Stessa musica - aggiungo io - nella sfera più strettamente politica: spesso un semplice passo indietro, un riconoscere competenze e limiti di ciascuno, di se stessi come degli altri, aiuterebbe enormemente il tentativo di ricostruire la sinistra. Nulla. Troppo spesso, nei gruppi della stessa sinistra, la centralità è la propria storia, il fine è il proprio destino personale o di gruppo e tale priorità impedisce di cogliere l'opportunità di relazioni e di sinergie.Tutto ciò produce disastri collettivi e comportamenti miopi dei quali ci si può solo vergognare. Non basta fare mille cose, individuare la strada "giusta", se contemporaneamente nel nostro intimo non siamo capaci di una rivolta etica, di ritrovare un noi che oggi affoga dentro l' io.
In questi mesi, seguenti alla sconfitta di giugno alle elezioni europee, sono stato costretto a rallentare i ritmi della mia vita, a ri-cercarmi un lavoro, a guardarmi intorno per capire quale direzione prendere. E ho avuto più tempo per riflettere. E' impressionante come la logica berlusconiana dell'individualismo e del "vita mea, mors tua" sia penetrata tanto anche nel nostro campo. La logica usa e getta ha trionfato anche dalle nostre parti. L'uso delle persone in funzione del loro ruolo è purtroppo una consuetudine ormai diffusa anche tra coloro che continuano a credere che "un altro mondo è possibile". Nell'omologazione dei comportamenti quotidiani, le parole, da sole, non fanno la differenza; le nostre rischiano così di scivolare via senza lasciare traccia. La nostra sconfitta, prima che politica è stata culturale, ma anche etica: troppe volte i valori per i quali ci battiamo non costituiscono le linee guida della nostra stessa esistenza. La crisi economica e sociale non crea solo un popolo affamato,ma rompe anche legami di solidarietà che si ritenevano inossidabili, aiuta ognuno a tirare fuori il peggio di sé.

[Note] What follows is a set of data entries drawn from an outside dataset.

(* ===== verification/TlsfInv.v ===== *)
(** * TLSF: header words, size classes and the segregated lists

    What the bit manipulation of [allocator/tlsf.rs] computes, the invariant of
    the segregated free lists, and the specifications of [insert], [remove] and
    [pop] against it. *)

From S2P Require Import Prelude Memory Dll Tlsf.
Local Open Scope rust_scope.

(** ** Header words *)

(** Sizes a header can hold with its two low bits left for the flags. *)
Definition size_ok (sz : Z) : Prop := 0 <= sz < 2 ^ 32 /\ (8 | sz).

Lemma size_ok_low sz i : size_ok sz -> 0 <= i < 3 -> Z.testbit sz i = false.
Proof.
  intros [_ [k ->]] Hi. change 8 with (2 ^ 3).
  rewrite Z.mul_pow2_bits_low by lia. done.
Qed.

Lemma size_ok_high sz i : size_ok sz -> 32 <= i -> Z.testbit sz i = false.
Proof.
  intros [Hs _] Hi. destruct (decide (sz = 0)) as [->|]; [apply Z.testbit_0_l|].
  apply Z.bits_above_log2; [lia|]. enough (Z.log2 sz < 32) by lia. apply Z.log2_lt_pow2; lia.
Qed.

Lemma pack_bits sz f p i : size_ok sz -> 0 <= i ->
  Z.testbit (pack sz f p) i = if i =? 0 then f else if i =? 1 then p else Z.testbit sz i.
Proof.
  intros Hs Hi. unfold pack, wrap. rewrite Z.mod_small by apply Hs. rewrite !Z.lor_spec.
  destruct (Z.eqb_spec i 0) as [->|H0]; [|destruct (Z.eqb_spec i 1) as [->|H1]].
  - rewrite size_ok_low by (done || lia). by destruct f, p.
  - rewrite size_ok_low by (done || lia). by destruct f, p.
  - replace (Z.testbit (if f then FREE_FLAG else 0) i) with false.
    2:{ destruct f; [|by rewrite Z.testbit_0_l]. symmetry. apply (Z.bits_above_log2 1); simpl; lia. }
    replace (Z.testbit (if p then PREV_FREE_FLAG else 0) i) with false.
    2:{ destruct p; [|by rewrite Z.testbit_0_l]. symmetry. apply (Z.bits_above_log2 2); simpl; lia. }
    by rewrite !orb_false_r.
Qed.

Lemma not_u32_bits x i : 0 <= i ->
  Z.testbit (not_u32 x) i = xorb (i <? 32) (Z.testbit x i).
Proof.
  intros Hi. unfold not_u32. rewrite Z.lxor_spec. change u32_max with (Z.ones 32).
  f_equal. apply Z.testbit_ones_nonneg; lia.
Qed.

Ltac bool_cases :=
  simpl; repeat match goal with
    | b : bool |- _ => destruct b
    | |- context [Z.testbit ?x ?i] => destruct (Z.testbit x i)
    end; done.

(** Equality of header words, bit by bit. *)
Ltac word_bits Hs :=
  apply Z.bits_inj'; intros i Hi;
  unfold size, with_free, with_prev_free, FREE_FLAG, PREV_FREE_FLAG;
  rewrite ?Z.land_spec, ?Z.lor_spec, ?not_u32_bits by done;
  rewrite ?(pack_bits _ _ _ _ Hs Hi);
  destruct (Z.eqb_spec i 0) as [->|?];
    [rewrite ?(size_ok_low _ 0 Hs) by lia
    |destruct (Z.eqb_spec i 1) as [->|?];
       [rewrite ?(size_ok_low _ 1 Hs) by lia
       |rewrite ?(Z.bits_above_log2 1 i), ?(Z.bits_above_log2 2 i), ?(Z.bits_above_log2 3 i)
          by (simpl; lia);
        destruct (Z.ltb_spec i 32); [|rewrite ?(size_ok_high _ i Hs) by done]]].

Lemma size_pack sz f p : size_ok sz -> size (pack sz f p) = sz.
Proof. intros Hs. word_bits Hs; bool_cases. Qed.

Lemma with_free_pack sz f p b : size_ok sz -> with_free (pack sz f p) b = pack sz b p.
Proof. intros Hs. destruct b; word_bits Hs; bool_cases. Qed.

Lemma with_prev_free_pack sz f p b : size_ok sz -> with_prev_free (pack sz f p) b = pack sz f b.
Proof. intros Hs. destruct b; word_bits Hs; bool_cases. Qed.

Lemma is_free_pack sz f p : size_ok sz -> is_free (pack sz f p) = f.
Proof.
  intros Hs. unfold is_free, FREE_FLAG. change 1 with (2 ^ 0) at 1.
  rewrite land_pow2_test, pack_bits by (done || lia). done.
Qed.

Lemma prev_is_free_pack sz f p : size_ok sz -> prev_is_free (pack sz f p) = p.
Proof.
  intros Hs. unfold prev_is_free, PREV_FREE_FLAG. change 2 with (2 ^ 1) at 1.
  rewrite land_pow2_test, pack_bits by (done || lia). done.
Qed.

Lemma pack_u32 sz f p : size_ok sz -> in_u32 (pack sz f p).
Proof.
  intros Hs. unfold in_u32. change u32_max with (2 ^ 32 - 1).
  enough (0 <= pack sz f p < 2 ^ 32) by lia. unfold pack, wrap. rewrite Z.mod_small by apply Hs.
  apply lor_lt_pow2; [apply lor_lt_pow2|..]; try lia; try exact (proj1 Hs); destruct f, p; unfold FREE_FLAG, PREV_FREE_FLAG; lia.
Qed.

(** ** [align_up] *)

Lemma power_of_two_pow k : 0 <= k -> is_power_of_two (2 ^ k) = true.
Proof.
  intros Hk. unfold is_power_of_two. pose proof (pow2_pos k Hk).
  rewrite (proj2 (Z.ltb_lt _ _)) by done. simpl. apply Z.eqb_eq.
  rewrite land_mask by done. apply Z.mod_same. lia.
Qed.

Lemma land_not_mask x k : in_u64 x -> 0 <= k <= 64 ->
  Z.land x (Z.lxor u64_max (2 ^ k - 1)) = x - x mod 2 ^ k.
Proof.
  intros Hx Hk. apply in_u64_pow in Hx. rewrite <- (land_mask x k) by lia.
  replace (2 ^ k - 1) with (Z.ones k) by (rewrite Z.ones_equiv; lia).
  rewrite Z.sub_nocarry_ldiff.
  - apply Z.bits_inj'. intros i Hi. change u64_max with (Z.ones 64).
    rewrite Z.ldiff_spec, !Z.land_spec, Z.lxor_spec, !Z.testbit_ones_nonneg by lia.
    destruct (Z.ltb_spec i 64).
    + destruct (Z.testbit x i), (i <? k); done.
    + replace (Z.testbit x i) with false; [done|]. symmetry.
      destruct (decide (x = 0)) as [->|]; [apply Z.testbit_0_l|].
      apply Z.bits_above_log2; [lia|]. apply Z.log2_lt_pow2; [lia|].
      pose proof (pow2_mono 64 i ltac:(lia)). lia.
  - apply Z.bits_inj'. intros i Hi. rewrite Z.ldiff_spec, Z.land_spec, Z.testbit_0_l.
    by destruct (Z.testbit x i), (Z.testbit (Z.ones k) i).
Qed.

(** The least multiple of [2^k] not below [addr]. *)
Lemma align_up_spec addr k : 0 <= addr -> 0 <= k < 64 -> addr + 2 ^ k <= u64_max ->
  exists r, align_up addr (2 ^ k) = Ret r /\ (2 ^ k | r) /\ addr <= r < addr + 2 ^ k.
Proof.
  intros Ha Hk Hb. unfold align_up. rewrite power_of_two_pow by lia.
  unfold chk_add, chk_sub. pose proof (pow2_pos k ltac:(lia)) as Hp.
  rewrite (proj2 (Z.leb_le _ _) Hb). cbn [mbind outcome_bind].
  rewrite (proj2 (Z.leb_le _ _)) by lia. cbn [mbind outcome_bind].
  eexists. split; [done|]. rewrite land_not_mask by (unfold in_u64; lia).
  set (t := addr + 2 ^ k - 1). pose proof (Z.div_mod t (2 ^ k) ltac:(lia)) as Hd.
  pose proof (Z.mod_pos_bound t (2 ^ k) Hp).
  split; [exists (t / 2 ^ k); lia|]. lia.
Qed.

Lemma align_up_id addr k : 0 <= addr -> 0 <= k < 64 -> addr + 2 ^ k <= u64_max -> (2 ^ k | addr) ->
  align_up addr (2 ^ k) = Ret addr.
Proof.
  intros Ha Hk Hb [q Hq]. destruct (align_up_spec addr k Ha Hk Hb) as (r & -> & [p Hp] & Hr).
  f_equal. pose proof (pow2_pos k ltac:(lia)). assert (p = q) by nia. congruence.
Qed.

(** ** Size classes *)

Definition fl_of (n : Z) : Z := Z.log2 n - 5.
Definition sl_of (n : Z) : Z := (n - 2 ^ Z.log2 n) * 32 / 2 ^ Z.log2 n.
Definition bucket (n : Z) : Z * Z := (fl_of n, sl_of n).

(** The sizes of the blocks of a heap below 16 MiB. *)
Definition class_ok (n : Z) : Prop := 32 <= n < 2 ^ 24.

Lemma lxor_top n : 0 < n -> Z.lxor n (2 ^ Z.log2 n) = n - 2 ^ Z.log2 n.
Proof.
  intros Hn. pose proof (Z.log2_spec n Hn) as [Hlo Hhi]. pose proof (Z.log2_nonneg n) as H0.
  rewrite Z.pow_succ_r in Hhi by done.
  set (k := Z.log2 n) in *. set (r := n - 2 ^ k).
  assert (Hland : Z.land r (2 ^ k) = 0).
  { apply Z.bits_inj'. intros i Hi. rewrite Z.land_spec, Z.pow2_bits_eqb, Z.testbit_0_l by done.
    destruct (Z.eqb_spec k i) as [<-|]; [|apply andb_false_r]. rewrite andb_true_r.
    destruct (decide (r = 0)) as [->|]; [apply Z.testbit_0_l|].
    apply Z.bits_above_log2; [lia|]. apply Z.log2_lt_pow2; lia. }
  replace n with (r + 2 ^ k) at 1 by lia.
  rewrite Z.add_nocarry_lxor by done.
  by rewrite Z.lxor_assoc, Z.lxor_nilpotent, Z.lxor_0_r.
Qed.

Lemma log2_bounds n k j : 0 <= k -> 2 ^ k <= n < 2 ^ j -> k <= Z.log2 n < j.
Proof.
  intros Hk [H1 H2]. pose proof (pow2_pos k Hk). split; [by apply Z.log2_le_pow2; lia|].
  apply Z.log2_lt_pow2; lia.
Qed.

Lemma sl_range n : 0 < n -> 0 <= sl_of n < 32.
Proof.
  intros Hn. pose proof (Z.log2_spec n Hn) as [Hlo Hhi]. pose proof (Z.log2_nonneg n).
  rewrite Z.pow_succ_r in Hhi by done. pose proof (pow2_pos (Z.log2 n) ltac:(done)). unfold sl_of.
  split; [apply Z.div_pos; lia|apply Z.div_lt_upper_bound; lia].
Qed.

Lemma mapping_spec n : 32 <= n < 2 ^ 59 -> mapping n = Ret (Z.min (fl_of n) 18, sl_of n).
Proof.
  intros Hn. pose proof (log2_bounds n 5 59 ltac:(lia) ltac:(simpl; lia)) as Hl.
  pose proof (Z.log2_spec n ltac:(lia)) as [Hlo Hhi]. rewrite Z.pow_succ_r in Hhi by lia.
  unfold mapping, leading_zeros. rewrite (proj2 (Z.eqb_neq n 0)) by lia.
  unfold chk_sub. rewrite (proj2 (Z.leb_le (63 - Z.log2 n) 64)) by lia. cbn [mbind outcome_bind].
  replace (64 - (63 - Z.log2 n)) with (Z.log2 n + 1) by lia.
  rewrite (proj2 (Z.leb_le 1 _)) by lia. cbn [mbind outcome_bind].
  replace (Z.log2 n + 1 - 1) with (Z.log2 n) by lia.
  unfold chk_shl1. rewrite (proj2 (Z.leb_le 0 _)), (proj2 (Z.ltb_lt _ 64)) by lia. simpl andb. cbv iota.
  cbn [mbind outcome_bind]. rewrite lxor_top by lia. unfold chk_mul, SL_COUNT.
  pose proof (pow2_mono (Z.log2 n) 58 ltac:(lia)).
  rewrite (proj2 (Z.leb_le _ u64_max)) by (unfold u64_max; lia). cbn [mbind outcome_bind].
  rewrite Z.shiftr_div_pow2 by lia. fold (sl_of n). pose proof (sl_range n ltac:(lia)).
  f_equal. f_equal; [|lia]. unfold saturating_sub, MIN_FL, FL_COUNT, fl_of. lia.
Qed.

Lemma class_fl n : class_ok n -> 0 <= fl_of n < 19 /\ 0 <= sl_of n < 32.
Proof.
  intros Hn. unfold class_ok in Hn. pose proof (log2_bounds n 5 24 ltac:(lia) ltac:(simpl; lia)).
  split; [unfold fl_of; lia|]. apply sl_range. lia.
Qed.

Lemma mapping_class n : class_ok n -> mapping n = Ret (bucket n).
Proof.
  intros Hn. rewrite mapping_spec by (unfold class_ok in Hn; lia).
  pose proof (class_fl n Hn). unfold bucket. by rewrite Z.min_l by lia.
Qed.

(** A block of a later class is larger. *)
Lemma later_fl_larger n k : 32 <= n -> 32 <= k -> fl_of n < fl_of k -> n < k.
Proof.
  unfold fl_of. intros Hn Hk H. pose proof (Z.log2_spec n ltac:(lia)) as [_ Hhi].
  pose proof (Z.log2_spec k ltac:(lia)) as [Hlo _].
  pose proof (pow2_mono (Z.succ (Z.log2 n)) (Z.log2 k) ltac:(pose proof (Z.log2_nonneg n); lia)). lia.
Qed.

Lemma later_sl_larger n k : 32 <= n -> 32 <= k -> fl_of n = fl_of k -> sl_of n < sl_of k -> n < k.
Proof.
  unfold fl_of, sl_of. intros Hn Hk Hfl. assert (Z.log2 n = Z.log2 k) as -> by lia. intros Hs.
  pose proof (pow2_pos (Z.log2 k) (Z.log2_nonneg k)).
  destruct (Z.lt_ge_cases n k) as [|Hge]; [done|].
  pose proof (Z.div_le_mono ((k - 2 ^ Z.log2 k) * 32) ((n - 2 ^ Z.log2 k) * 32) (2 ^ Z.log2 k)
    ltac:(lia) ltac:(lia)). lia.
Qed.

(** ** Bit search *)

Lemma tz_from_spec n : forall i w,
  i <= tz_from n i w <= i + Z.of_nat n /\
  (tz_from n i w < i + Z.of_nat n -> Z.testbit w (tz_from n i w) = true) /\
  (forall j, i <= j < tz_from n i w -> Z.testbit w j = false).
Proof.
  induction n as [|n IH]; intros i w; cbn [tz_from]; [split_and!; intros; lia|].
  destruct (Z.testbit w i) eqn:E; [split_and!; intros; lia || done|].
  destruct (IH (i + 1) w) as (H1 & H2 & H3). split_and!; [lia|lia|intros; apply H2; lia|].
  intros j Hj. destruct (decide (j = i)) as [->|]; [done|apply H3; lia].
Qed.

Lemma trailing_zeros_spec w : in_u32 w -> w <> 0 ->
  0 <= trailing_zeros w < 32 /\ Z.testbit w (trailing_zeros w) = true /\
  (forall j, 0 <= j < trailing_zeros w -> Z.testbit w j = false).
Proof.
  intros Hw Hn. destruct (tz_from_spec 32 0 w) as (H1 & H2 & H3). unfold trailing_zeros.
  change (0 + Z.of_nat 32) with 32 in *.
  destruct (Z.lt_ge_cases (tz_from 32 0 w) 32) as [Hlt|Hge]; [split_and!; auto; lia|].
  exfalso. apply Hn, Z.bits_inj'. intros i Hi. rewrite Z.testbit_0_l.
  destruct (Z.lt_ge_cases i 32); [apply H3; lia|].
  apply Z.bits_above_log2; [apply Hw|]. unfold in_u32, u32_max in Hw.
  assert (Z.log2 w < 32) by (apply Z.log2_lt_pow2; lia). lia.
Qed.

Lemma mask_from_spec n : 0 <= n < 32 -> exists m, mask_from n = Ret m /\ 0 <= m /\
  forall i, 0 <= i -> Z.testbit m i = (n <=? i) && (i <? 32).
Proof.
  intros Hn. unfold mask_from. rewrite (proj2 (Z.leb_le _ _)), (proj2 (Z.ltb_lt _ _)) by lia.
  eexists. split; [done|]. split; [apply Z.land_nonneg; right; done|].
  intros i Hi. change u32_max with (Z.ones 32).
  rewrite Z.land_spec, Z.shiftl_spec, (Z.testbit_ones_nonneg 32 i) by lia.
  destruct (Z.leb_spec n i).
  - rewrite Z.testbit_ones_nonneg by lia. destruct (Z.ltb_spec (i - n) 32), (Z.ltb_spec i 32); lia || done.
  - rewrite Z.testbit_neg_r by lia. done.
Qed.
Lemma get_sl_wp H w f (Q : Z -> tworld -> Prop) :
  bits_ok H (tself w) -> 0 <= f < 19 ->
  (forall b, sl_bitmaps (tself w) !! Z.to_nat f = Some b -> in_u32 b ->
     (forall l, 0 <= l < 32 -> Z.testbit b l = true <-> H f l <> None) -> Q b w) ->
  wp (get_sl f) Q w.
Proof.
  intros [Hn Hs _ _] Hf HQ. destruct (Hs f Hf) as (b & Hb & Hu & Hbit).
  unfold get_sl. wp_steps. eapply returns_index; [lia|done|]. by apply HQ.
Qed.

Lemma put_sl_wp w f v (Q : unit -> tworld -> Prop) :
  length (sl_bitmaps (tself w)) = 19%nat -> 0 <= f < 19 ->
  Q tt (upd_tself (set_sl (<[Z.to_nat f := v]> (sl_bitmaps (tself w)))) w) -> wp (put_sl f v) Q w.
Proof.
  intros Hn Hf HQ. unfold put_sl. wp_steps. apply returns_store_index; [lia|]. by wp_steps.
Qed.

Lemma heads_ok_ext H H' t t' :
  heads_ok H t -> free_lists t' = free_lists t ->
  (forall f l, in_range f l -> H' f l = H f l) -> heads_ok H' t'.
Proof.
  intros [Hn Hr Ha] He Hh. split; rewrite He; try done.
  intros f l Hfl. rewrite Hh by done. by apply Ha.
Qed.

Lemma bits_ok_ext H H' t t' :
  bits_ok H t -> sl_bitmaps t' = sl_bitmaps t -> fl_bitmap t' = fl_bitmap t ->
  (forall f l, in_range f l -> H' f l <> None <-> H f l <> None) -> bits_ok H' t'.
Proof.
  intros [Hn Hs Hu Hb] He Hf Hh. split; rewrite ?He, ?Hf; try done.
  - intros f Hfr. destruct (Hs f Hfr) as (b & ? & ? & Hbit). exists b. split_and!; [done..|].
    intros l Hl. rewrite Hbit by done. symmetry. by apply Hh.
  - intros f Hfr. rewrite Hb by done. split; intros [? (l & ? & ?)]; (split; [done|]); exists l;
      (split; [done|]); by apply Hh.
Qed.

(** Replacing a head. *)
Lemma set_list_wp H w f l o (Q : unit -> tworld -> Prop) :
  heads_ok H (tself w) -> in_range f l ->
  (forall ls, heads_ok (upd2 H f l o) (set_lists ls (tself w)) -> Q tt (upd_tself (set_lists ls) w)) ->
  wp (set_list f l o) Q w.
Proof.
  intros [Hn Hr Ha] Hfl HQ. destruct (Ha f l Hfl) as (row & Hrow & Hat).
  pose proof (Hr _ _ Hrow) as Hrl. unfold in_range in *.
  unfold set_list. wp_step. wp_step. wp_step. wp_step. eapply returns_index; [lia|done|].
  wp_step. wp_step. apply returns_store_index; [lia|]. wp_step. wp_step.
  apply returns_store_index; [lia|]. wp_step. apply HQ. split; cbn [free_lists set_lists].
  - by rewrite length_insert.
  - intros f' row' Hrow'. destruct (decide (f' = Z.to_nat f)) as [->|Hne].
    + rewrite list_lookup_insert_eq in Hrow' by lia. injection Hrow' as <-. by rewrite length_insert.
    + rewrite list_lookup_insert_ne in Hrow' by done. by eapply Hr.
  - intros f' l' [Hf' Hl']. destruct (decide (f' = f)) as [->|Hne].
    + eexists. split; [by rewrite list_lookup_insert_eq by lia|].
      destruct (decide (l' = l)) as [->|Hnl].
      * rewrite upd2_eq, list_lookup_insert_eq by lia. done.
      * rewrite upd2_ne, list_lookup_insert_ne by (tauto || lia).
        destruct (Ha f l' ltac:(done)) as (row2 & Hrow2 & ?). congruence.
    + rewrite upd2_ne by tauto. destruct (Ha f' l' ltac:(done)) as (row2 & Hrow2 & ?).
      exists row2. split; [|done]. rewrite list_lookup_insert_ne by lia. done.
Qed.

Lemma in_u32_pow x : in_u32 x <-> 0 <= x < 2 ^ 32.
Proof. unfold in_u32. change u32_max with (2 ^ 32 - 1). lia. Qed.

Lemma lor_bit b k i : 0 <= k -> 0 <= i ->
  Z.testbit (Z.lor b (2 ^ k)) i = true <-> Z.testbit b i = true \/ i = k.
Proof.
  intros Hk Hi. rewrite Z.lor_spec, Z.pow2_bits_eqb, orb_true_iff, Z.eqb_eq by done. intuition congruence.
Qed.

Lemma clear_bit b k i : 0 <= k -> 0 <= i < 32 ->
  Z.testbit (Z.land b (not_u32 (2 ^ k))) i = true <-> Z.testbit b i = true /\ i <> k.
Proof.
  intros Hk Hi. rewrite Z.land_spec, not_u32_bits, Z.pow2_bits_eqb by lia.
  rewrite (proj2 (Z.ltb_lt i 32)) by lia. rewrite andb_true_iff.
  destruct (Z.eqb_spec k i); simpl; intuition congruence.
Qed.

Abbiamo bisogno di una linea politica e di una strategia; ma anche di una pratica concreta che dia credibilità alle nostre parole, di un immaginario condiviso, di una narrazione collettiva. Che credibilità possiamo avere quando con voce alta gridiamo che il destino del mondo è nelle mani di questa nostra generazione, che i popoli devono saper lottare uniti per evitare la catastrofe ambientale e poi non sappiamo trovare tra noi un comune denominatore che ci permetta di percorrere, pur con le nostre differenze, un cammino condiviso? Come facciamo ad essere credibili se da un lato denunciamo il rischio autoritario al quale il nostro Paese è esposto e dall'altro sembriamo intenti a segnare i confini e le gerarchie tra le nostre scialuppe, mentre il mare si prepara ad inghiottire tutta la flotta? Parliamo di percorsi collettivi, ma quanti anche a sinistra preferiscono essere il numero uno nel proprio gruppo, piuttosto che il numero due o tre o dieci in una moltitudine? Quanti di noi sono disponibili a fare un passo indietro per far progredire le idee nelle quali credono? Il nostro rifiuto del modello politico della destra con un solo uomo al comando, raccoglierà qualche credibilità solo quando sapremo dimostrare che l'esercizio della democrazia non è sinonimo di diaspora e di divisione.
La costruzione in Italia una sinistra antiliberista unita, capace di uno sguardo universale, potrà avere inizio solo quando sapremo testimoniare le parole con le azioni, quando saremo capaci di ascoltare, di creare connessioni e consenso, di anteporre i valori condivisi alle proprie ambizioni.